*** Begin section ***
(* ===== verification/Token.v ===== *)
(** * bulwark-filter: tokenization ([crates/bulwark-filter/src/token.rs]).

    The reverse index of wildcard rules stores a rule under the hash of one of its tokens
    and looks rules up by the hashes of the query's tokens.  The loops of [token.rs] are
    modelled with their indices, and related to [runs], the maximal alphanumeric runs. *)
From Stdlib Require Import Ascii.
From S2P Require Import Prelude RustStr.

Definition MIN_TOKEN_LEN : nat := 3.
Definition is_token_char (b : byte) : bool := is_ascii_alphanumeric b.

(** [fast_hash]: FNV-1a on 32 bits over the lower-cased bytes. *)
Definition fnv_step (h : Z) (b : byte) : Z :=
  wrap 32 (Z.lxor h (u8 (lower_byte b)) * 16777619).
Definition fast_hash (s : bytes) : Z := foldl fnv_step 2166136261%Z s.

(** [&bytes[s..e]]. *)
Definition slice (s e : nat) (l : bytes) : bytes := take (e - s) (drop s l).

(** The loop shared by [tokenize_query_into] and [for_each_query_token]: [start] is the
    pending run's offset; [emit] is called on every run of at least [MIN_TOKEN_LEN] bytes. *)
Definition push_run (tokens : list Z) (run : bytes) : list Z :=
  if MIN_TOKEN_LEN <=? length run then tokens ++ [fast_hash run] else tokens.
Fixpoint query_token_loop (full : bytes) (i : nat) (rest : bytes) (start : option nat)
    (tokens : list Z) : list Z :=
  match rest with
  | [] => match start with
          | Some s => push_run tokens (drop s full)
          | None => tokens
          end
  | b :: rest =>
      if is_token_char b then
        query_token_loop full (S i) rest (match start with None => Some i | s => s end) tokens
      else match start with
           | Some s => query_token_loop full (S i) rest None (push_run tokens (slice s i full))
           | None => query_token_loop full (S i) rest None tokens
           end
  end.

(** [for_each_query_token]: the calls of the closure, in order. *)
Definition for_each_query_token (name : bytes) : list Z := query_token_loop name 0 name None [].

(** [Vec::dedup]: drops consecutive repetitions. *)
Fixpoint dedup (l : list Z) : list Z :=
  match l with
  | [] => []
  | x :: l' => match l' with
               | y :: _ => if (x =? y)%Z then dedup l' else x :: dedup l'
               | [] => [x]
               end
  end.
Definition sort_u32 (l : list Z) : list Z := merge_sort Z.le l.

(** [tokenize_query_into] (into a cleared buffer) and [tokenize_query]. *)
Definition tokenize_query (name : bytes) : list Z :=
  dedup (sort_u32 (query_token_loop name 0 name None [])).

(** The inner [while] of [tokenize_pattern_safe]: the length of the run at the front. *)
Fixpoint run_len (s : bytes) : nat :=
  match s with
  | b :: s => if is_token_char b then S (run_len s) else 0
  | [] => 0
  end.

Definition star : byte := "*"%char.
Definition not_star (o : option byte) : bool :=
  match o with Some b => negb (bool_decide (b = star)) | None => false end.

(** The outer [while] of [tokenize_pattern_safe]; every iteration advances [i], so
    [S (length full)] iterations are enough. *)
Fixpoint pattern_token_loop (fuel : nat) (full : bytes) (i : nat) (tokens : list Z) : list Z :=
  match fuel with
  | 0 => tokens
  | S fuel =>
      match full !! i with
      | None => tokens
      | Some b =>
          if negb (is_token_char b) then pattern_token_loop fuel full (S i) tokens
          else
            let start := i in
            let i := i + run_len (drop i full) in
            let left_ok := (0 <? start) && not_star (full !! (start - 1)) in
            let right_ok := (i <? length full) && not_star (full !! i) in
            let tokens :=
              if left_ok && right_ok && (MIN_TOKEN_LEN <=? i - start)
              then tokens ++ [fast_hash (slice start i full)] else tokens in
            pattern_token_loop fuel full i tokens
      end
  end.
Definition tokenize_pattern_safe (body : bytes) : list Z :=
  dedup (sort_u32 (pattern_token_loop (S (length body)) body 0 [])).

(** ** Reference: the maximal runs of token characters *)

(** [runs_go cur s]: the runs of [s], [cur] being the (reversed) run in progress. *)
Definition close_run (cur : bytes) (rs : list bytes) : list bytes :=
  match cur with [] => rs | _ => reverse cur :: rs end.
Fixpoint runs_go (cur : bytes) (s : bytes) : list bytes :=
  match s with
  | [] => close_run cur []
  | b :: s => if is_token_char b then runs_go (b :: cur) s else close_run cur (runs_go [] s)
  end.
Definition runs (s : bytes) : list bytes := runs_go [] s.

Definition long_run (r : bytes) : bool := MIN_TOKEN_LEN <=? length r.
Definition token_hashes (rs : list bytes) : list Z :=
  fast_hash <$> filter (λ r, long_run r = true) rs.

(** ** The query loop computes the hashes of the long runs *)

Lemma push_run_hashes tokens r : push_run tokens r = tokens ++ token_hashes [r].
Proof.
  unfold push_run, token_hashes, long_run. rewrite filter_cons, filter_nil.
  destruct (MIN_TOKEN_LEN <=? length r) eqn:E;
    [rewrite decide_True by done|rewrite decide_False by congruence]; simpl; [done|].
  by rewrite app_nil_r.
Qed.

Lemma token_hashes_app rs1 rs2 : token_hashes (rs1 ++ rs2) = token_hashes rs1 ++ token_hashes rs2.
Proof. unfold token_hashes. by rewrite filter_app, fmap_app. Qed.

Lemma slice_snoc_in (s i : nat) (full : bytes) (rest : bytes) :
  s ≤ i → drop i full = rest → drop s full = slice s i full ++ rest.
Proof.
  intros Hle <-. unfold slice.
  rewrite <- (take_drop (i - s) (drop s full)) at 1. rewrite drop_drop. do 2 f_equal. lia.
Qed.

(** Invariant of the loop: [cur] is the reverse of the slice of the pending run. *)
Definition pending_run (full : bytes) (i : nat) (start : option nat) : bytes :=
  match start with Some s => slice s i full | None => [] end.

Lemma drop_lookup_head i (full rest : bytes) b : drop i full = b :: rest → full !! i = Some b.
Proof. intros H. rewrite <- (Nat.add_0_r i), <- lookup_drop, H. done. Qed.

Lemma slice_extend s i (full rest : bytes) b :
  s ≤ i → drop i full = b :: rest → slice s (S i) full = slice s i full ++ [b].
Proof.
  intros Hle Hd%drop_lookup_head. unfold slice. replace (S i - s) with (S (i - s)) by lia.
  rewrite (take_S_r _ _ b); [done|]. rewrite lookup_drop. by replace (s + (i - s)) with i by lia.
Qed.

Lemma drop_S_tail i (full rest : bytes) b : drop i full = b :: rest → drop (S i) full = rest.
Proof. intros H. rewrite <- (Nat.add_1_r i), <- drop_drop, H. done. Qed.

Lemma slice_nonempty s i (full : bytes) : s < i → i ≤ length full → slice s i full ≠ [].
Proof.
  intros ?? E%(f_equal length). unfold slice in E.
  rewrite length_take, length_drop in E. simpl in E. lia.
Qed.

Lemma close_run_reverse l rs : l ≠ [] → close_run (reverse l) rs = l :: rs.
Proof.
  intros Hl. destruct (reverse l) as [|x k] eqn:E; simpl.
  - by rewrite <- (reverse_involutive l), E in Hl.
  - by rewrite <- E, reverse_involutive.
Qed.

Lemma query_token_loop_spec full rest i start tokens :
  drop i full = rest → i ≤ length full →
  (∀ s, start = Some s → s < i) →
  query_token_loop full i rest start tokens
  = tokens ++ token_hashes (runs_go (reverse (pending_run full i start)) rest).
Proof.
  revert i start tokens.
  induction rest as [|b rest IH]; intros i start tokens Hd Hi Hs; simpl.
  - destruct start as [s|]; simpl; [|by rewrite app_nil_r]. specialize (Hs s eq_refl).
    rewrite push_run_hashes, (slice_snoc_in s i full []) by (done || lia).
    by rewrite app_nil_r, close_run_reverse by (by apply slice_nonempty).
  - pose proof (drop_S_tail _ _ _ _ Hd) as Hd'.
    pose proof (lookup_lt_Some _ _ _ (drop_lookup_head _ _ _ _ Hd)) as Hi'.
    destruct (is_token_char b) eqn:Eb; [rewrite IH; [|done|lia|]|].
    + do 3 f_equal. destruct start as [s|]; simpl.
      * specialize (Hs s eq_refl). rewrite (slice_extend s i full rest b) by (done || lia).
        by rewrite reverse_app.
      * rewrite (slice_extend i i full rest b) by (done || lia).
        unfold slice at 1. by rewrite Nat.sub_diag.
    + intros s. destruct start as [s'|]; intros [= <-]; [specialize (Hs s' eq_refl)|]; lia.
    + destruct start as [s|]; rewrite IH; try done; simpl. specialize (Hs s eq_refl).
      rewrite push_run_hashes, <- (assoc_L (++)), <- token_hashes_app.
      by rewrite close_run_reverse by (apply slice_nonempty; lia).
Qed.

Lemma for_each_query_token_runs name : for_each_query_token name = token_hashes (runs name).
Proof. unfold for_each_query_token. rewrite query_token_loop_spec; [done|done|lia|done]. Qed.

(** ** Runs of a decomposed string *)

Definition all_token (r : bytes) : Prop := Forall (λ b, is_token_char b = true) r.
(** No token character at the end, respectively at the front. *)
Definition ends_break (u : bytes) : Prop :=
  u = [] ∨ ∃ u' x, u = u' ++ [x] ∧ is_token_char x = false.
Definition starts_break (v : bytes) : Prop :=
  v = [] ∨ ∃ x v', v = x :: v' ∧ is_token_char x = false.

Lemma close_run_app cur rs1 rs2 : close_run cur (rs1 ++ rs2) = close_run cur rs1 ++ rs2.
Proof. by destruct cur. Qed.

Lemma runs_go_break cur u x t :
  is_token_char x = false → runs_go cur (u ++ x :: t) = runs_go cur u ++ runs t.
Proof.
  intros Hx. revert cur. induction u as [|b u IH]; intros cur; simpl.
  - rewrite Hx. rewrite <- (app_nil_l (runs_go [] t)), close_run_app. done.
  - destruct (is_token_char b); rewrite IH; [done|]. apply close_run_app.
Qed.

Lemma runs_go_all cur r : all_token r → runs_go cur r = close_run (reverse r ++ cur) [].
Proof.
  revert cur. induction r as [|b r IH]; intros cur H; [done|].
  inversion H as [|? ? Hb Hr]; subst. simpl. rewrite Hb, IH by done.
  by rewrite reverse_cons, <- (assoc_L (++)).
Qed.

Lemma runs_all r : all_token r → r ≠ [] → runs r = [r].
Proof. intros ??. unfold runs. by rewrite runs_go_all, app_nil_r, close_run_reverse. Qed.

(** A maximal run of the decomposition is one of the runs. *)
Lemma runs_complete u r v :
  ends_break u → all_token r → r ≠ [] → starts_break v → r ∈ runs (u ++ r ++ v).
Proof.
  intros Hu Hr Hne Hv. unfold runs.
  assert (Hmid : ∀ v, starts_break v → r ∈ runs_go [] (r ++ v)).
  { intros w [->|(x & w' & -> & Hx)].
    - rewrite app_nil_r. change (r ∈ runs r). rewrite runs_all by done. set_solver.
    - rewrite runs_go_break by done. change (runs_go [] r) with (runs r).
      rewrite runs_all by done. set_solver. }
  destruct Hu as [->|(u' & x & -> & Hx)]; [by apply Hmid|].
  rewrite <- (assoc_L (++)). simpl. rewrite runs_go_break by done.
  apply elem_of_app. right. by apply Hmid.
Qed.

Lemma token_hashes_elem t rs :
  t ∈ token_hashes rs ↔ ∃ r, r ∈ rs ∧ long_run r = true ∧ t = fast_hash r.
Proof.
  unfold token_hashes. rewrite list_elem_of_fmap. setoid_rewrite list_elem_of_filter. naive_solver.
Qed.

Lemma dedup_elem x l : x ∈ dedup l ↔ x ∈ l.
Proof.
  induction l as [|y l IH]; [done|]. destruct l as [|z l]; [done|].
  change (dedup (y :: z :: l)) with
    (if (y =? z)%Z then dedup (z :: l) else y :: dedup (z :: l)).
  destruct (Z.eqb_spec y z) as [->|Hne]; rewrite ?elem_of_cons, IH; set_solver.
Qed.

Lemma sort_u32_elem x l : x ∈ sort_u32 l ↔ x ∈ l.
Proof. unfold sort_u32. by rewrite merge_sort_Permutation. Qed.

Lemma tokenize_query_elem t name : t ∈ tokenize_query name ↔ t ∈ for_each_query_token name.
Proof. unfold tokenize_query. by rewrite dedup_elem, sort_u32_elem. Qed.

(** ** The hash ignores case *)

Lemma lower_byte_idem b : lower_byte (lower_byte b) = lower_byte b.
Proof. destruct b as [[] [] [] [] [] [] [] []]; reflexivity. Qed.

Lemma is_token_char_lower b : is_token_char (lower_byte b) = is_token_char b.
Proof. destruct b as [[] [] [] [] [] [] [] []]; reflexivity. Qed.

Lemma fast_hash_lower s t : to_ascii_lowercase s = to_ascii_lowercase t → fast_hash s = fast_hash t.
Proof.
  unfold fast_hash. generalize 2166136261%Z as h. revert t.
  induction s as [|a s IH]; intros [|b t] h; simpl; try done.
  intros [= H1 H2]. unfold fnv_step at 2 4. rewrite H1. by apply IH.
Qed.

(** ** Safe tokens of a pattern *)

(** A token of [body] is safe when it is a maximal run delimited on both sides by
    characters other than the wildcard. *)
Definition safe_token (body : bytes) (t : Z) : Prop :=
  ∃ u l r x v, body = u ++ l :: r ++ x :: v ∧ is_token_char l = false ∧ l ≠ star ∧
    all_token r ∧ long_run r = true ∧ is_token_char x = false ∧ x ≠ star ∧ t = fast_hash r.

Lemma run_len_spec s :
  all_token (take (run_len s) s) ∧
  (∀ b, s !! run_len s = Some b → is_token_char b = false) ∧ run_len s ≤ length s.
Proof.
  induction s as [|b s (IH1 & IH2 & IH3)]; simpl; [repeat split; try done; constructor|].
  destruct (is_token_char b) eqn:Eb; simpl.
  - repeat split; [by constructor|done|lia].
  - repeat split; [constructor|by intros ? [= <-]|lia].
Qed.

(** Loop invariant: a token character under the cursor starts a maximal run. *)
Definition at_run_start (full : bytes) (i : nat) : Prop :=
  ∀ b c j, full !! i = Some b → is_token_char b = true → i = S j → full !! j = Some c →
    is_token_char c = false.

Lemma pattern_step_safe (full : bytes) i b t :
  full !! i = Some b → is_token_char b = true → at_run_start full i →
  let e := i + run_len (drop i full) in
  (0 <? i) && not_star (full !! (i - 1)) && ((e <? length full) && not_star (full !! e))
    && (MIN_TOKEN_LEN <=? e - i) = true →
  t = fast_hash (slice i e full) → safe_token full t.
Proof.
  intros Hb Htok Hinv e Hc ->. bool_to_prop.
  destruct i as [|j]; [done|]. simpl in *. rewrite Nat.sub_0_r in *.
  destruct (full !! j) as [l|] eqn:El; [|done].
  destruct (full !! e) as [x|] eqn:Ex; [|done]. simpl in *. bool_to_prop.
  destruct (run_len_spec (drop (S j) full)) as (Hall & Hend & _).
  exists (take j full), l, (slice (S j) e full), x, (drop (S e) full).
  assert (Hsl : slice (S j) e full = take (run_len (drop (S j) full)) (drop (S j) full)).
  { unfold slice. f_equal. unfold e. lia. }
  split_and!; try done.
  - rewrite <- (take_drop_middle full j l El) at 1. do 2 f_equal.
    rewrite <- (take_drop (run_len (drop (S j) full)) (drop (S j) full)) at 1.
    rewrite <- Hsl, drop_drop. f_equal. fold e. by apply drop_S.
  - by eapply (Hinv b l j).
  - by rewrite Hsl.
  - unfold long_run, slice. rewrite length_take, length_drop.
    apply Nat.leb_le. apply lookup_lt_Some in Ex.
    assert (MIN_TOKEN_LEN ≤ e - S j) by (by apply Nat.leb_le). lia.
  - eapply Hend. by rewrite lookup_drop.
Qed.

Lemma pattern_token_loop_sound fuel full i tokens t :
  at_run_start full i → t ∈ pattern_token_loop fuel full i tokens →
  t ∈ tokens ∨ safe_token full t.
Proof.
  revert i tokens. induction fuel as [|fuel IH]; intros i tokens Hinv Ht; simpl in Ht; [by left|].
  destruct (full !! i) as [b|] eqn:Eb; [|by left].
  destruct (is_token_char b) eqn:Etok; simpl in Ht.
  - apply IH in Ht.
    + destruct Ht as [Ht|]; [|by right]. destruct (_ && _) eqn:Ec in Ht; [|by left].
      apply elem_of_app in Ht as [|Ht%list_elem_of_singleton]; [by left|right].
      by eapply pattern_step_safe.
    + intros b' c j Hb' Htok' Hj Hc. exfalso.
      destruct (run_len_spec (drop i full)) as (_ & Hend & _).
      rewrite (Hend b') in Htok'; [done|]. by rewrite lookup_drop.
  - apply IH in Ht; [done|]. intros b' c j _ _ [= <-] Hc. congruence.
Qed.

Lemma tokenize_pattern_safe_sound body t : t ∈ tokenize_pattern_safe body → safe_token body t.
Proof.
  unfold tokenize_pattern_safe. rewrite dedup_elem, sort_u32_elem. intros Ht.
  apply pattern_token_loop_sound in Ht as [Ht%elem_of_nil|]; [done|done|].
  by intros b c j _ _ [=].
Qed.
*** End section ***
What is expected ▸
In the listing above, find the line containing "Definition star : byte" and the line containing "let left_ok := (0", then retype both and every line between them exactly, with nothing else.

Solution below ▸
Definition star : byte := "*"%char.
Definition not_star (o : option byte) : bool :=
  match o with Some b => negb (bool_decide (b = star)) | None => false end.

(** The outer [while] of [tokenize_pattern_safe]; every iteration advances [i], so
    [S (length full)] iterations are enough. *)
Fixpoint pattern_token_loop (fuel : nat) (full : bytes) (i : nat) (tokens : list Z) : list Z :=
  match fuel with
  | 0 => tokens
  | S fuel =>
      match full !! i with
      | None => tokens
      | Some b =>
          if negb (is_token_char b) then pattern_token_loop fuel full (S i) tokens
          else
            let start := i in
            let i := i + run_len (drop i full) in
            let left_ok := (0 <? start) && not_star (full !! (start - 1)) in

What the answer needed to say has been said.